The motion also warned that the ruling threatens other beach-restoration projects, not just the canceled Galveston effort.

“In the absence of a clear public easement, the state also lacks any clear authority for pursuing the kind of essential beach-renourishment projects on which the local economies of our coastal communities depend,” the brief said.

See here for more. I don’t have a whole lot of faith that the court will take any action, but it’s worth a shot to ask them. You’d also think, if Abbott and Patterson are on board with this, that it ought to be possible to get a constitutional amendment to correct the court’s erroneous ruling through the Lege. I hope someone is thinking about that.

The cost of closing the beaches

The recent Supreme Court ruling predictably leads to the enrichment of a lucky few.

Although Carol Severance’s lawsuit killed the largest beach resanding project in Texas history, her four Galveston beach properties won’t suffer.

Instead, she could walk away with more than $2 million from the sale of her hurricane-damaged houses at pre-storm prices.

The money comes from a federal program to buy houses in hazardous areas. Twenty-five percent of the buyout will be paid by the Texas General Land Office, the same agency she sued in a case that led the Land Office last week to cancel a $40 million project that would have placed fresh sand on six miles of beach west of the Galveston Seawall.
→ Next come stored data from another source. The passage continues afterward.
(** A frame length that wraps: the buffer as DecodeMessage gets it. *)
Lemma overlong_frame p msgLen : wf_pbuf p -> 2 <= pb_len p -> pb_tot_len p = pb_len p -> 65534 <= msgLen < 65536 ->
  let q := SetDataLength msgLen (SetStart (Start p + 2) p) in
  pb_data q = block_read (pb_payload p + 2) (AllocSize p - (pb_payload p + 2)) (pb_block p) /\ pb_block q = pb_block p.
Proof.
  intros Hw Hn Ht Hm q. pose proof Hw as [].
  destruct (SetStart_forward (Start p + 2) p Hw ltac:(unfold Start; lia)) as (Hw1 & _ & Hp & Hl & Hb).
  assert (AllocSize (SetStart (Start p + 2) p) = AllocSize p) as HA by (unfold AllocSize; by rewrite Hb).
  pose proof (MaxDataLength_eq _ Hw1) as HM. rewrite Hp, HA in HM. unfold q, SetDataLength. rewrite HM. unfold Start in *.
  destruct (Z.ltb_spec (AllocSize p - (pb_payload p + 2)) msgLen) as [_|Hge].
  - split; [|done]. unfold pb_data. cbn [pb_payload pb_len pb_block]. by rewrite Hp, Hb.
  - lia.
Qed.

(** What a receiver's context does with one message. *)
Section Receiving.
Context {B : BlockCipher} {BL : BlockCipherLaws B} {SHA1 : HashAlgo} {HL : HashLaws SHA1}.
Context {St : Type} `{PersistedStorage St} {G : Type} `{GroupKeyStore G}.
Implicit Types f : WeaveFabricState St G.

(** The shape of a successful DecodeMessage. *)
Lemma DecodeMessage_inv src con i0 buf f payload s' : DecodeMessage src con (mkMsg i0 buf f) = (Ok payload, s') ->
  exists p i h f1 buf1, DecodeHeader (LocalNodeId f) (pb_data buf) (set_SourceNodeId src i0) = (Ok p, i) /\
    GetSessionState (mi_SourceNodeId i) (mi_KeyId i) (mi_EncryptionType i) con f = (Ok h, f1) /\
    decode_finish h payload (mkMsg i buf1 f1) = (Ok payload, s') /\
    (forall f2, session_enc_key (sh_ref h) f2 = session_enc_key (sh_ref h) f1 -> LocalNodeId f2 = LocalNodeId f -> forall buf' f3, pb_data buf' = pb_data buf ->
      GetSessionState (mi_SourceNodeId i) (mi_KeyId i) (mi_EncryptionType i) con f3 = (Ok h, f2) -> LocalNodeId f3 = LocalNodeId f ->
      exists buf2, DecodeMessage src con (mkMsg i0 buf' f3) = decode_finish h payload (mkMsg i buf2 f2)).
Proof.
  intros E. unfold DecodeMessage in E. cbn [ms_info ms_buf ms_fabric] in E.
  destruct (DecodeHeader (LocalNodeId f) (pb_data buf) (set_SourceNodeId src i0)) as [[p| | |] i] eqn:EH; try done.
  destruct (GetSessionState (mi_SourceNodeId i) (mi_KeyId i) (mi_EncryptionType i) con f) as [[h| | |] f1] eqn:EG; try done.
  exists p, i, h, f1.
  destruct (mi_EncryptionType i =? kWeaveEncryptionType_None) eqn:Ee.
  { pose proof E as E2. unfold decode_finish in E2. destruct (session_IsDuplicateMessage _ _ _) as [[d| | |] g]; try done.
    assert (payload = p) as -> by congruence. exists buf. do 3 (split; [done|]). intros f2 Hk Hl buf' f3 Hd EG2 Hl3.
    unfold DecodeMessage. cbn [ms_info ms_buf ms_fabric]. rewrite Hd, Hl3, EH, EG2, Ee. by eexists. }
  destruct (mi_EncryptionType i =? kWeaveEncryptionType_AES128CTRSHA1) eqn:Ea; [|done]. destruct (past_end _ p) eqn:Ep; [done|].
  destruct (session_enc_key (sh_ref h) f1) as [k|] eqn:Ek; [|done]. set (plain := Encrypt_AES128CTRSHA1 i (DataKey k) p) in *.
  match type of E with (if negb ?c then _ else _) = _ => destruct c eqn:Ec; cbn [negb] in E; [|done] end.
  pose proof E as E2. unfold decode_finish in E2. destruct (session_IsDuplicateMessage _ _ _) as [[d| | |] g]; try done.
  assert (payload = take (Z.to_nat (Z.of_nat (length p) - kDigestLength)) plain) as -> by congruence.
  eexists. do 3 (split; [done|]). intros f2 Hk Hl buf' f3 Hd EG2 Hl3.
  unfold DecodeMessage. cbn [ms_info ms_buf ms_fabric]. rewrite Hd, Hl3, EH, EG2, Ee, Ea, Ep, Hk. fold plain. rewrite Ec. cbn [negb]. by eexists.
Qed.

Lemma decode_finish_info h payload i buf f s' : decode_finish h payload (mkMsg i buf f) = (Ok payload, s') ->
  exists dup f', session_IsDuplicateMessage (sh_ref h) (mi_MessageId i) f = (Ok dup, f') /\ ms_fabric s' = f' /\ ms_buf s' = buf /\
    mi_SourceNodeId (ms_info s') = mi_SourceNodeId i /\ mi_DestNodeId (ms_info s') = mi_DestNodeId i /\
    mi_MessageId (ms_info s') = mi_MessageId i /\ mi_KeyId (ms_info s') = mi_KeyId i /\ mi_MessageVersion (ms_info s') = mi_MessageVersion i /\
    mi_EncryptionType (ms_info s') = mi_EncryptionType i /\ mi_PeerAuthMode (ms_info s') = sh_AuthMode h /\
    mi_Flags (ms_info s') = Z.lor (Z.lor (mi_Flags i) (if dup then kWeaveMessageFlag_DuplicateMessage else 0))
      (if session_MessageIdNotSynchronized (sh_ref h) f' && IsAppGroupKey (mi_KeyId i) then kWeaveMessageFlag_PeerGroupMsgIdNotSynchronized else 0).
Proof.
  unfold decode_finish. cbn [ms_info ms_buf ms_fabric]. destruct (session_IsDuplicateMessage _ _ _) as [[dup| | |] f'] eqn:E; try done.
  intros [= <-]. exists dup, f'. split; [done|].
  destruct dup; cbn [mi_KeyId set_Flags]; destruct (_ && _); cbn; rewrite ?Z.lor_0_r; repeat split.
Qed.
End Receiving.

(** ** Properties *)

(** the header codec is a round trip: DecodeHeader reads what EncodeMessage
    writes before the payload, whatever follows, and stops at the payload.  Node
    ids the header leaves out come from the connection and from the local node, a
    message that is not encrypted has no key id and no synchronization request,
    and of the flags only those of the header field travel. *)
Theorem MessageHeader_roundtrip local i i0 payload : wf_info i ->
  Z.land (EncodeHeaderField i) kMsgHeaderField_ReservedFlagsMask = 0 ->
  exists i', DecodeHeader local (encode_header i ++ payload) i0 = (Ok payload, i') /\
    mi_SourceNodeId i' = (if has_flag kWeaveMessageFlag_SourceNodeId i then mi_SourceNodeId i else mi_SourceNodeId i0) /\
    mi_DestNodeId i' = (if has_flag kWeaveMessageFlag_DestNodeId i then mi_DestNodeId i else local) /\
    mi_MessageId i' = mi_MessageId i /\ mi_MessageVersion i' = mi_MessageVersion i /\ mi_EncryptionType i' = mi_EncryptionType i /\
    mi_KeyId i' = (if mi_EncryptionType i =? kWeaveEncryptionType_None then kNone else mi_KeyId i) /\
    mi_Flags i' = Z.land (Z.land (mi_Flags i) kMsgHeaderField_FlagsMask)
                    (if mi_EncryptionType i =? kWeaveEncryptionType_None then Z.lnot kWeaveMessageFlag_MsgCounterSyncReq else -1).
Proof.
  intros Hi Hz. eexists. split; [by apply DecodeHeader_encoded|]. unfold decoded_info. cbn.
  destruct (mi_EncryptionType i =? kWeaveEncryptionType_None); cbn [negb]; by rewrite ?Z.land_m1_r.
Qed.

Definition test_info : WeaveMessageInfo := mkInfo 42 1 7 768 8197 2 1 0.

Theorem MessageHeader_roundtrip_witness :
  exists i', DecodeHeader 9 (encode_header test_info ++ [1; 2; 3]) Info_Clear = (Ok [1; 2; 3], i') /\
    mi_SourceNodeId i' = 42 /\ mi_DestNodeId i' = 1 /\ mi_MessageId i' = 7 /\ mi_MessageVersion i' = 2 /\ mi_EncryptionType i' = 1 /\
    mi_KeyId i' = 8197 /\ mi_Flags i' = 768.
Proof.
  apply (MessageHeader_roundtrip 9 test_info Info_Clear [1; 2; 3]); [|reflexivity].
  unfold wf_info, test_info. cbn. repeat split; lia || (right; reflexivity).
Defined.
Lemma preparing_quiet h X Pi c b m0 m m' a : quiet_but (eq b) m m' -> preparing h X Pi c b m0 (m, a) -> preparing h X Pi c b m0 (m', a).
Proof. intros Q (HS & Hb & HA). split; [by eapply sending_quiet|done]. Qed.

(** A quiet operation of the manager, while preparing. *)
Lemma preparing_lift {A B} h X Pi c b m0 m a (f : M (Mgr T) A) (k : A -> M (Mgr T * SendArgs) B) P' :
  preparing h X Pi c b m0 (m, a) -> wp f m (quiet_or_fails_but (eq b) m) ->
  (forall x m', preparing h X Pi c b m0 (m', a) -> wp (k x) (m', a) (or_fails P' (sending h X Pi c b m0))) ->
  wp (bind (lift f) k) (m, a) (or_fails P' (sending h X Pi c b m0)).
Proof.
  intros HP Hf Hk. apply wp_bind, wp_lift. eapply wp_mono; [exact Hf|]. intros r m' (Hr & Q).
  pose proof (preparing_quiet _ _ _ _ _ _ _ _ _ Q HP) as HP'. destruct r; try done; [by apply Hk|apply HP'].
Qed.

Lemma preparing_lift_last h X Pi c b m0 m a (f : M (Mgr T) unit) :
  preparing h X Pi c b m0 (m, a) -> wp f m (quiet_or_fails_but (eq b) m) -> wp (lift f) (m, a) (or_fails (preparing h X Pi c b m0) (sending h X Pi c b m0)).
Proof.
  intros HP Hf. apply wp_lift. eapply wp_mono; [exact Hf|]. intros r m' (Hr & Q).
  pose proof (preparing_quiet _ _ _ _ _ _ _ _ _ Q HP) as HP'. destruct r; try done. apply HP'.
Qed.
Lemma NewContext_spec h m peerNodeId peerAddr peerPort intf : inv h None m ->
  wp (NewContext peerNodeId peerAddr peerPort intf) m (fun r m' => (r = Ok None /\ m' = m) \/ exists c, r = Ok (Some c) /\
    ec_used (m_pool m c) = false /\ ec_used (m_pool m' c) = true /\ inv (<[c := 1]> h) None m' /\ frame all (fun c' => c' <> c) all m m').
Proof.
  intros I. unfold NewContext. apply wp_bind. eapply wp_mono; [by apply AllocContext_spec|].
  intros r m1 [[-> ->]|(c & -> & Hu & Hu1 & I1 & F1)]; [by left|]. apply wp_gets.
  eapply quietly_seq; [apply quiet_modify; try done; exists []; by rewrite app_nil_r|]. intros _ m2 Q2.
  assert (inv (<[c := 1]> h) None m2) as I2 by (by eapply quiet_inv). 
  apply wp_bind. eapply wp_mono; [by apply (done_set_ctx _ m2 c _ I2)|]. intros r m3 (-> & I3 & F3 & Hu3). right. exists c.
  split; [done|]. split; [done|]. split; [cbn; by rewrite Hu3, (quiet_used m1 m2)|]. split; [exact I3|]. eapply frame_trans; [by eapply frame_weaken|]. eapply frame_trans; [by apply quiet_frame|exact F3].
Qed.

(** Giving up a reference of one's own. *)
Lemma done_Close h m c : inv (inc c h) None m -> ec_used (m_pool m c) = true -> 0 <= h c -> modest (inc c h) ->
  wp (Close c) m (done_with h None all (fun c' => c' <> c) all m).
Proof.
  intros I Hu Hh Hm. unfold Close. apply wp_gets. destruct (i_ref _ _ _ I c Hu) as [_ Hr].
  rewrite Hu. cbn [negb orb]. rewrite (proj2 (Z.eqb_neq _ 0)) by lia. apply wp_bind.
  eapply wp_mono; [apply (done_DoClose Release (inc c h) None m c Release_spares I Hu); apply Hm|]. intros r m1 (-> & I1 & F1 & Hu1).
  eapply wp_mono; [apply (Release_releases h None m1 c I1 Hu1 Hh)|]. intros r m2 (Hr2 & I2 & F2). split; [done|]. split; [done|].
  eapply frame_trans; [exact F1|]. eapply frame_weaken; [exact F2|done| |done]. intros c' Hc. by left.
Qed.

Lemma done_Abort h m c : inv (inc c h) None m -> ec_used (m_pool m c) = true -> 0 <= h c -> modest (inc c h) ->
  wp (Abort_exchange c) m (done_with h None none (fun c' => c' <> c /\ held h c') all m).
Proof.
  intros I Hu Hh Hm. unfold Abort_exchange. apply wp_gets. destruct (i_ref _ _ _ I c Hu) as [_ Hr].
  rewrite Hu. cbn [negb orb]. rewrite (proj2 (Z.eqb_neq _ 0)) by lia. apply wp_bind.
  assert (held (inc c h) c) as Hc by (unfold held; rewrite inc_same; lia).
  eapply wp_mono; [apply (done_DoClose_clear Release (inc c h) None none (held (inc c h)) m c true Release_spares I Hu (Hm c) Hc)|].
  { intros _ m' I'. by apply done_ClearRetransmitTable. }
  intros r m1 (-> & I1 & F1 & Hu1).
  eapply wp_mono; [apply (Release_releases h None m1 c I1 Hu1 Hh)|]. intros r m2 (Hr2 & I2 & F2). split; [done|]. split; [done|].
  assert (forall c', c' <> c /\ held h c' -> c' <> c /\ held (inc c h) c') as HP.
  { unfold held. intros c' [? ?]. pose proof (inc_ge c h c'). split; [done|lia]. }
  eapply frame_trans; [eapply frame_weaken; [exact F1|done|exact HP|done]|]. eapply frame_weaken; [exact F2|done| |done].
  intros c' [Hc' _]. by left.
Qed.

Lemma done_Notify h m peer keyId e k : inv h None m -> (forall c, h c <= kMaxAppHolds) ->
  wp (NotifySecureSessionFailed peer keyId e k) m (done_with h None none (held h) all m).
Proof.
  intros I Hh. apply done_for; [|done]. clear m I. intros c m _ I. apply wp_gets.
  apply done_when; [done|apply frame_refl|]. intros E. apply andb_prop in E as [E _]. apply andb_prop in E as [Hu _].
  pose proof (i_holds _ _ _ I c) as Hc. pose proof (Hh c) as Hhc. unfold kMaxAppHolds in Hhc.
  eapply wp_seq; [eapply wp_mono; [apply (done_AddRef h None m c I Hu); unfold kMaxHolds; lia|]|].
  { intros r s ([a ->] & I1 & F1). exists a. split; [done|exact (conj I1 F1)]. }
  intros _ m1 [I1 F1]. assert (held (inc c h) c) as Hc1 by (unfold held; rewrite inc_same; lia).
  assert (ec_used (m_pool m1 c) = true) as Hu1 by (by eapply frame_used).
  eapply wp_seq; [eapply wp_mono; [apply (done_Fail (inc c h) m1 c e I1); auto using modest_inc|]|].
  { intros r s ([a ->] & I2 & F2). exists a. split; [done|exact (conj I2 F2)]. }
  intros _ m2 [I2 F2]. apply wp_gets. eapply quietly_seq; [apply quietly_when, quiet_emit|]. intros _ m3 Q3.
  assert (inv (inc c h) None m3) as I3 by (by eapply quiet_inv).
  assert (frame none (held h) all m m3) as F03.
  { eapply frame_trans; [by eapply frame_weaken|]. eapply frame_trans; [|by apply quiet_frame]. eapply frame_weaken; [exact F2|done| |done].
    unfold held. intros c' ?. pose proof (inc_ge c h c'). lia. }
  assert (ec_used (m_pool m3 c) = true) as Hu3 by (rewrite (quiet_used m2 m3) by done; by eapply frame_used).
  eapply done_from; [exact F03|]. eapply done_weaken; [apply (Release_releases h None m3 c I3 Hu3); lia|done| |done].
  unfold held. intros c' Hc'. destruct (decide (c' = c)) as [->|]; [right|by left]. pose proof (refs_range None m3 c). lia.
Qed.

(** Shutdown clears every entry. *)
(** The timer. *)
Lemma done_execute_retrans h m i : inv h None m -> modest h -> wp (execute_retrans i) m (done_with h None (fun j => j <> i) (held h) all m).
Proof.
  intros I Hh. destruct (re_exchContext (m_table m i)) as [c|] eqn:E.
  - eapply wp_mono; [by apply (execute_retrans_spec h m i c)|]. intros r m' (-> & I' & F & _). split; [by eexists|]. split; [done|].
    eapply frame_weaken; [exact F|done| |done]. unfold held. intros c' Hc'. destruct (decide (c' = c)) as [->|]; [right|by left].
    pose proof (refs_range (Some i) m c). lia.
  - unfold execute_retrans. apply wp_gets. rewrite E. by apply done_ret; [|apply frame_refl].
Qed.

Lemma done_ExecuteActions h m : inv h None m -> modest h -> wp WRMPExecuteActions m (done_with h None none (held h) all m).
Proof.
  intros I Hh. unfold WRMPExecuteActions. eapply done_then.
  - apply done_for; [|exact I]; intros c m' _ I'; eapply done_weaken; [by apply done_execute_ack|done..].
  - intros _ m2 I2 F2. eapply done_from; [exact F2|]. apply done_for; [|exact I2]. intros i m' _ I'.
    eapply done_weaken; [by apply done_execute_retrans|done..].
Qed.

Lemma done_Timeout h m : inv h None m -> modest h -> wp WRMPTimeout m (done_with h None none (held h) all m).
Proof.
  intros I Hh. unfold WRMPTimeout. eapply done_then; [apply done_quiet; [done|apply frame_refl|apply quiet_expire]|]. intros _ m1 I1 F1.
  eapply done_then; [eapply done_from; [exact F1|by apply done_ExecuteActions]|].
  intros _ m2 I2 F2. apply done_quiet; [done|done|apply quiet_StartTimer].
Qed.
“It’s an ironic result that someone who has been at the trough has also caused the loss of all these public resources to the west end beach front,” said Galveston city Councilwoman Elizabeth Beeton.

Severance, a lawyer living in San Diego, Calif., says she brought her lawsuit because she believes in private property rights.

Heck of a job, State Supreme Court! I’m imagining an attack ad that would run against the justices who are up for re-election in 2012 that speak in ominous tones of how they gave millions of your tax dollars to a bunch of California lawyers that lost their fancy beach houses to Hurricane Ike. What I have a much harder time imagining is a funding source for such an ad. Alas.

Is this the end for truly open beaches?

From last week:

The Texas Supreme Court ruled Friday the state cannot take private property for a public beach when a storm moves the vegetation line landward — a decision that may lead to restricted access along the coast.

Texas law allows anyone to place a blanket on the beach, right up to the vegetation line, even if it’s an intrusion on the privacy of a seaside home.

But in a split decision, the court found that the state’s policy of “rolling easements” – the ever-shifting border between public and private land – does not apply when the vegetation line is moved by a storm.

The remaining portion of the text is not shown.